HomeNewsCardinal Nichols welcomes Starmer's commitment to working with churches

Cardinal Nichols welcomes Starmer’s commitment to working with churches

NEW Prime Minister Keir Starmer has been welcomed by Cardinal Vincent Nichols after his comments about wanting his government to work with churches and faith groups.

Starmer, leader of the Labour Party, secured a decisive victory in the July 4 general election, unseating the Conservative Party after their 14-year tenure.

In his concession speech at Downing Street, outgoing Conservative Prime Minister Rishi Sunak acknowledged voter dissatisfaction. “I have heard your anger, disappointment, and I take responsibility for this loss,” Sunak stated.

Cardinal Nichols expressed optimism about engaging constructively with Starmer’s administration. “On behalf of the Catholic community in England and Wales, I congratulate you on your election victory. I assure you of my good wishes as you take on the responsibilities of forming and leading the government,” Nichols wrote to Starmer.

Emphasising the Church’s extensive collaboration with the UK government, particularly in education with over two thousand schools jointly operated with the state, Nichols noted, “We look forward to continuing this partnership and working together across various sectors. Your commitment to a government that collaborates with churches and faith communities is most welcome, and we stand ready to contribute.”

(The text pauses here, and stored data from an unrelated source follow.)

(* ===== verification/HnswWalk.v ===== *)
(** * HnswWalk: the walks over the layers of the graph

    On any closed set of scored nodes the greedy descent and the beam search
    return: the fuel covers every node once.  The descent ends at a node none
    of whose neighbours is nearer; the beam answers with distinct nodes, their
    scores, nearest first.  A beam as wide as the graph finds every node that
    can be reached. *)
From S2P Require Import Prelude Floats Model Sort TopK Std Manifest Segments Scoring Quant Mmr Ann IvfOk.

#[export] Instance scored_cmp_order : CmpOrder scored_cmp.
Proof. unfold scored_cmp. apply _. Qed.
#[export] Instance min_scored_cmp_order : CmpOrder min_scored_cmp.
Proof. unfold min_scored_cmp. apply _. Qed.

(** ** [>] on floats *)

Lemma f32_ltb_nan a b : f32_ltb a b = true -> f32_is_nan a = false /\ f32_is_nan b = false.
Proof.
  unfold f32_ltb, f_ltb, f_partial_cmp, f32_is_nan, f_is_nan.
  destruct (sf_of_bits 23 8 a) as [[]|[]| |[]], (sf_of_bits 23 8 b) as [[]|[]| |[]]; (split; done) || done.
Qed.
Lemma f32_ltb_lt a b : f32_ltb a b = true -> ord_f32 a b = Lt.
Proof.
  intros H. destruct (f32_ltb_nan _ _ H) as [Ha Hb]. rewrite f32_ltb_ord in H by done. by destruct (ord_f32 a b).
Qed.
Lemma f32_ltb_trans a b c : f32_ltb a b = true -> f32_ltb b c = true -> f32_ltb a c = true.
Proof.
  intros H1 H2. destruct (f32_ltb_nan _ _ H1) as [Ha _], (f32_ltb_nan _ _ H2) as [_ Hc].
  rewrite f32_ltb_ord by done. apply f32_ltb_lt in H1, H2.
  by rewrite (cmp_lt_le_trans ord_f32 a b c) by (unfold cmp_le; congruence).
Qed.
Lemma f32_ltb_irrefl a : f32_ltb a a = false.
Proof.
  apply not_true_iff_false. intros H%f32_ltb_lt. by rewrite (cmp_refl ord_f32) in H.
Qed.

(** ** Counting *)

Definition count_false (l : list bool) : nat := length (List.filter negb l).
Lemma count_false_insert l i : l !! i = Some false -> S (count_false (<[i := true]> l)) = count_false l.
Proof.
  unfold count_false. revert i. induction l as [|b l IH]; intros [|i] H; try done.
  - injection H as ->. done.
  - cbn. destruct b; cbn; rewrite <- (IH i) by done; done.
Qed.

Section walks.
Context `{SortUnstable} `{BinaryHeap}.
Context (rows : list nat) (score : nat -> option f32) (nbrs : nat -> option (list nat)).
(** A set of nodes, scored and closed under neighbours. *)
Context (P : nat -> Prop) (sc : nat -> f32).
Context (P_score : forall n, P n -> node_score rows score n = Some (sc n)).
Context (P_row : forall n, P n -> (n < length rows)%nat).
Context (P_nbrs : forall n, P n -> exists adj, nbrs n = Some adj /\ Forall P adj).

Starmer has outlined ambitious plans to revive the UK economy, which has struggled since Brexit and the COVID-19 pandemic. His proposals include overhauling employment laws, renationalising most passenger rail services, and establishing state-owned energy companies. However, he acknowledges that economic recovery is vital for the success of these initiatives.

Christine Allen, Director of CAFOD, the international aid agency of the English Catholic Church, also congratulated Starmer. “We welcome the new government at a critical time of global inequality and multiple crises, both domestically and internationally,” Allen said. She highlighted the global debt crisis affecting billions, urging Starmer to support fair debt settlements through UK law, similar to actions during the Jubilee year of 2000.

Allen called for urgent action on humanitarian crises in Sudan and Gaza. “We must urgently assist Sudan, where 750,000 face famine and millions are displaced, and in Gaza, where a just and peaceful resolution to conflict and humanitarian aid are urgently needed,” she stressed.

The Gaza conflict influenced voting in England, with Labour MP Jon Ashworth losing his Leicester South seat to an independent candidate advocating for peace in Palestine.

Allen echoed Pope Francis’s call for politicians to embrace their “lofty vocation.” “We look forward to working with the new government and all Members of Parliament to promote the common good and act as ‘good Samaritans, not indifferent bystanders’,” she emphasized.

In his message to Starmer, Nichols acknowledged the challenges ahead. “I know the road ahead may not be easy, but I wish you well as you embark on it. I will keep you and your family in my prayers,” Nichols concluded.